«Il Papa ha parlato alle istituzioni ma anche al nostro popolo, chiedendoci di essere orgogliosi della nostra cultura e di costruire insieme il futuro». Santino Spinelli, rom abruzzese di Pescara, non corrisponde allo “zingaro” che i pregiudizi ci portano a immaginare: è un docente universitario, ma anche un musicista e compositore. Quando l’ha salutato, Francesco gli ha fatto segno di “ok” con il pollice. Con fisarmonica, arpa e percussioni aveva appena eseguito il Padre Nostro in romanès insieme ai tre figli, due studenti universitari e uno delle superiori. «Mi commuove che siano i depositari della cultura che il Papa oggi ha difeso».
E di «richiamo alla responsabilità» parla anche monsignor Giancarlo Perego, direttore della Fondazione Migrantes, sia per i rom sia per la Chiesa italiana «chiamata a una pastorale in uscita».
All’udienza Santino ha ritrovato amici spagnoli, ungheresi, irlandesi, ma anche rom arrivati dal Brasile, Argentina e India. Anthony Reinhardt viene dalla Germania e dice: «Il Papa ha ribadito che siamo nel cuore della Chiesa, non ai margini. Per noi sono parole importanti». Vicino a lui è seduta una donna slovacca. Indica il parlamentare rom che ha appena portato la propria testimonianza davanti al Pontefice: «Quello è il modello – dice la donna – per sradicare pregiudizi secolari».
In Sala Nervi ci sono rom affermati come Spinelli, il parlamentare slovacco e due vescovi rom, ma anche tanti che arrivano dalla vita dura dei campi. Corabia Ilie, rom romena che vive in provincia di Cremona, è scoppiata in lacrime di gioia quando il Pontefice le ha fatto il segno della Croce sulla fronte. Al suo arrivo si è accalcata alle transenne, ma all’ultimo momento ha lasciato il posto a un bambino che scalpitava per salutarlo. Il Papa ha notato il gesto e ha voluto benedire anche lei.
Corabia è venuta con la Comunità di Sant’Egidio, tra gli organizzatori dell’udienza. Ha vissuto per anni nelle baraccopoli di Milano, dove si muore per il freddo e per il fuoco.

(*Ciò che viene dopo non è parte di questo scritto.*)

Lemma naive_signature_overshoots_witness :
  let secret_key := replicate (20 * 68) 0%N in
  ∃ pk, @wots_public_key example_hash160 68 (mkParameters 64 4 4) secret_key = Val pk ∧
    ∃ d, signed_digits 256 (replicate 32 0xFF%N) !! 5 = Some d ∧
    @chain example_hash160 (N.to_nat d)
      (segment 5 (@wots_sign_naive example_hash160 256 (replicate 32 0xFF%N) secret_key)) =
      @chain example_hash160 15 (segment 5 pk).
Proof.
  intros secret_key.
  exists example_wots_key.
  assert (@wots_public_key example_hash160 68 (mkParameters 64 4 4) secret_key
    = Val example_wots_key) as E by (vm_compute; reflexivity).
  split; [exact E|].
  destruct (@naive_signature_overshoots example_hash160 example_hash160_laws (mkParameters 64 4 4)
    (replicate 32 0xFF%N) secret_key example_wots_key 5) as (d & Hd & _ & _ & _ & Hc).
  - vm_compute. reflexivity.
  - apply Forall_replicate. lia.
  - reflexivity.
  - reflexivity.
  - exact E.
  - lia.
  - exact (ex_intro _ d (conj Hd Hc)).
Defined.
(* ===== verification/Predicates.v ===== *)
(** * Recognising the bridge's transactions ([duty-tracker/src/predicates.rs])

    The predicates decide from a transaction alone what role it plays.  A predicate the source
    builds with a computation that may panic (the subtraction of the operator fee) is a
    computation here. *)

From S2P Require Import Prelude Bitcoin Wots TxTypes Taproot Deposit.

(** ** The library *)

(** [Script::instructions]: the instructions of a script, [None] for one that does not parse. *)
Inductive Instruction := Op (opcode : N) | PushBytes (bytes : list N).

Definition OP_RETURN : N := 0x6a.

Class InstructionsLib := instructions : ScriptBuf → list (option Instruction).

(** The instructions of a script built from OP_RETURN and a push are these two. *)
Class InstructionsLaws `{ScriptLib, InstructionsLib} : Prop :=
  instructions_op_return : ∀ data, (N.of_nat (length data) <= U32_MAX)%N →
    instructions (op_return_push data) = [Some (Op OP_RETURN); Some (PushBytes data)].

(** ** Definitions *)

(** [data.get(a..b)]. *)
Definition slice (l : list N) (a b : nat) : option (list N) :=
  if decide (b ≤ length l) then Some (take (b - a) (drop a l)) else None.

Definition starts_with (data tag : list N) : bool := bool_decide (take (length tag) data = tag).

Section predicates.
Context `{InstructionsLib, BitcoinLib, TaprootLib, DepositLib, DescriptorLib}.

Definition op_return_data (script : ScriptBuf) : option (list N) :=
  match instructions script with
  | Some (Op opcode) :: rest =>
      if decide (opcode = OP_RETURN) then
        match rest with
        | Some (PushBytes bytes) :: _ => Some bytes
        | _ => None
        end
      else None
  | _ => None
  end.

Definition magic_tagged_data (tag : list N) (script : ScriptBuf) : option (list N) :=
  data ← op_return_data script;
  if starts_with data tag then Some (drop (length tag) data) else None.

Definition deposit_request_info (tx : Transaction) (sidesystem_params : RollupParams)
    (params : PegOutGraphParams) (ctx : TxBuildContext) (stake_index : N)
    : comp (option DepositRequestData) :=
  match output tx with
  | [] => Val None
  | deposit_request_output :: _ =>
      if decide (value deposit_request_output <= deposit_amount params)%N then Val None
      else
        let ee_address_size := address_length sidesystem_params in
        match o ← output tx !! 1; magic_tagged_data (as_bytes (tag params)) (script_pubkey o) with
        | None => Val None
        | Some meta =>
            if decide (length meta = SCHNORR_PUBLIC_KEY_SIZE + ee_address_size) then
              recovery_x_only_pk ← expect (xonly_from_slice (take SCHNORR_PUBLIC_KEY_SIZE meta));
              let el_addr := drop SCHNORR_PUBLIC_KEY_SIZE meta in
              let data := mkDepositRequestData (mkOutPoint (compute_txid tx) 0) stake_index el_addr
                (value deposit_request_output) recovery_x_only_pk
                (script_pubkey deposit_request_output) in
              v ← validate data ctx (refund_delay params);
              Val (match v with Ok _ => Some data | Err _ => None end)
            else Val None
        end
  end.

Definition is_challenge (claim_txid : Txid) (tx : Transaction) : bool :=
  match input tx with
  | txin :: _ => bool_decide (previous_output txin = mkOutPoint claim_txid CHALLENGE_VOUT)
  | [] => false
  end && bool_decide (length (output tx) = 1).

Definition is_disprove (post_assert_txid : Txid) (tx : Transaction) : bool :=
  match input tx !! POST_ASSERT_INPUT_INDEX with
  | Some txin => bool_decide (previous_output txin = mkOutPoint post_assert_txid 0)
  | None => false
  end && bool_decide (length (input tx) = 2) && bool_decide (length (output tx) = 2).

(** The check of the metadata in the second output. *)
Definition metadata_ok (tag : list N) (operator_idx : OperatorIdx) (deposit_idx : N)
    (deposit_txid : Txid) (metadata : list N) : bool :=
  let begin_with_tag := starts_with metadata tag in
  let operator_id_offset := length tag in
  let operator_id_valid :=
    bool_decide (slice metadata operator_id_offset (operator_id_offset + 4)
      = Some (to_be_bytes 4 operator_idx)) in
  let deposit_id_offset := operator_id_offset + 4 in
  let deposit_id_valid :=
    bool_decide (slice metadata deposit_id_offset (deposit_id_offset + 4)
      = Some (to_be_bytes 4 deposit_idx)) in
  let deposit_txid_offset := deposit_id_offset + 4 in
  let deposit_txid_valid :=
    bool_decide (slice metadata deposit_txid_offset (deposit_txid_offset + 32)
      = Some (serialize_txid deposit_txid)) in
  begin_with_tag && operator_id_valid && deposit_id_valid && deposit_txid_valid.

Definition is_fulfillment_tx (network : Network) (params : PegOutGraphParams)
    (operator_idx : OperatorIdx) (deposit_idx : N) (deposit_txid : Txid) (recipient : Descriptor)
    (tx : Transaction) : comp bool :=
  output_amount ← amount_sub (deposit_amount params) (operator_fee params);
  let first_output_ok :=
    match to_address recipient network, output tx with
    | Some recipient_addr, out :: _ =>
        bool_decide (script_pubkey out = recipient_addr) && bool_decide (value out = output_amount)
    | _, _ => false
    end in
  let second_output_ok :=
    match out ← output tx !! 1; op_return_data (script_pubkey out) with
    | Some metadata =>
        metadata_ok (as_bytes (tag params)) operator_idx deposit_idx deposit_txid metadata
    | None => false
    end in
  Val (first_output_ok && second_output_ok).

End predicates.

(** The data of a request to deposit, as a wallet would publish it: the request output, the
    metadata, and what follows. *)
Definition deposit_request_tx `{ScriptLib} (tx_ins : list TxIn) (request : TxOut) (tag : Tag)
    (takeback_pubkey : XOnlyPublicKey) (ee_address : list N) (rest : list TxOut)
    : comp Transaction :=
  script ← metadata_script (mkAuxiliaryData tag (DepositRequestMeta takeback_pubkey ee_address));
  Val (create_tx tx_ins (request :: mkTxOut 0 script :: rest)).

(** Small libraries for the examples. *)
Definition example_script : ScriptLib := {|
  minimal_non_dust s := 330%N;
  op_return_push data := OP_RETURN :: data;
|}.
Definition example_instructions : InstructionsLib := λ s,
  match s with
  | opcode :: data => [Some (Op opcode); Some (PushBytes data)]
  | [] => []
  end.
Definition example_descriptor : DescriptorLib := {|
  to_script d := [0; d]%N;
  to_address d n := if decide (n = 1%N) then Some [0; d]%N else None;
|}.
Definition example_deposit : DepositLib := {|
  xonly_from_slice b :=
    let k := from_be_bytes b in
    if decide (serialize_xonly k = b ∧ (0 < k < 2 ^ 256)%N) then Some k else None;
  drt_take_back k d := [k; d];
|}.
Definition example_bitcoin : BitcoinLib := {|
  compute_txid t := lock_time t;
  block_hash b := header_rest b;
  bip34_block_height b := Some (header_rest b);
|}.

Definition example_metadata : WithdrawalMetadata := mkWithdrawalMetadata BRIDGE_TAG 3 7 99.
Definition example_ctx : TxBuildContext := mkTxBuildContext 1 ∅ 5 0.
Definition example_request (key : N) : TxOut :=
  mkTxOut (10 * BTC + 1000)
    (@p2tr example_taproot 5%N (Some (Npos (encode [key; 1008]%N))) 1%N).
Definition example_request_tx (key : N) : Transaction :=
  create_tx [] [example_request key;
    mkTxOut 0 (OP_RETURN :: as_bytes BRIDGE_TAG ++ serialize_xonly key ++ replicate 20 9%N)].

#[global] Instance example_instructions_laws :
  @InstructionsLaws example_script example_instructions.
Proof. by intros data _. Qed.

#[global] Instance example_deposit_laws : @DepositLaws example_deposit.
Proof.
  intros bytes k. cbn. case_decide as Hk; [|done]. intros [= <-]. destruct Hk as [? []]. done.
Qed.

(** ** Slices *)

Lemma slice_app (a b c : list N) : slice (a ++ b ++ c) (length a) (length a + length b) = Some b.
Proof.
  unfold slice. rewrite decide_True by (rewrite !length_app; lia).
  rewrite drop_app_length. replace (length a + length b - length a) with (length b) by lia.
  by rewrite take_app_length.
Qed.

Lemma starts_with_app a b : starts_with (a ++ b) a = true.
Proof. unfold starts_with. rewrite take_app_length. by apply bool_decide_eq_true. Qed.

Lemma length_as_bytes tag : length (as_bytes tag) = TAG_SIZE.
Proof. apply length_vec_to_list. Qed.

Lemma metadata_ok_complete m rest :
  metadata_ok (as_bytes (wm_tag m)) (wm_operator_idx m) (wm_deposit_idx m) (wm_deposit_txid m)
    (wm_op_return_data m ++ rest) = true.
Proof.
  unfold metadata_ok, wm_op_return_data. rewrite <- !app_assoc, starts_with_app.
  set (t := as_bytes (wm_tag m)). set (o := to_be_bytes 4 (wm_operator_idx m)).
  set (d := to_be_bytes 4 (wm_deposit_idx m)). set (x := serialize_txid (wm_deposit_txid m)).
  assert (length o = 4) as Ho by apply length_to_be_bytes.
  assert (length d = 4) as Hd by apply length_to_be_bytes.
  assert (length x = 32) as Hx by apply length_to_be_bytes.
  pose proof (slice_app t o (d ++ x ++ rest)) as E1.
  pose proof (slice_app (t ++ o) d (x ++ rest)) as E2.
  pose proof (slice_app (t ++ o ++ d) x rest) as E3.
  rewrite Ho in E1. rewrite <- app_assoc, length_app, Ho, Hd in E2.
  rewrite <- !app_assoc, !length_app, Ho, Hd, Hx, Nat.add_assoc in E3.
  rewrite E1, E2, E3. by rewrite !bool_decide_eq_true_2.
Qed.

Lo ha ricordato anche il Papa nel suo discorso e Corabia ha pensato ai suoi quattro nipoti morti bruciati in un incendio a Roma nel 2011. Lei ricorda bene la fatica di vivere in un posto in cui manca l’acqua, la corrente elettrica, tutto: «Quando faceva freddo, i calzini appesi ad asciugare ghiacciavano. E ne servivano due paia – spiega – uno dentro le scarpe, l’altro sopra per non scivolare nel fango». Una sera il figlio aveva nascosto un biscotto sotto il cuscino: «Voleva essere sicuro di avere qualcosa per la colazione, ma di notte arrivò un topo enorme per prenderlo e gli morse tre dita». Sempre di quegli anni Corabia dice: «La fede mi ha aiutato a non perdere la speranza. Poi gli amici della Comunità di Sant’Egidio mi hanno aiutato a vivere in una casa: quando ho visto i miei figli dormire in un letto normale, ho pensato che Gesù era accanto a me».
Oggi i suoi bambini fanno il catechismo, sono stati battezzati e cresimati, mentre Corabia va ogni settimana in parrocchia a pulire la chiesa. «Lo faccio – racconta Corabia – gratuitamente e con il cuore. È come una catena: quando io avevo bisogno ho avuto fiducia in Gesù e sono stata aiutato, ora tocca a me».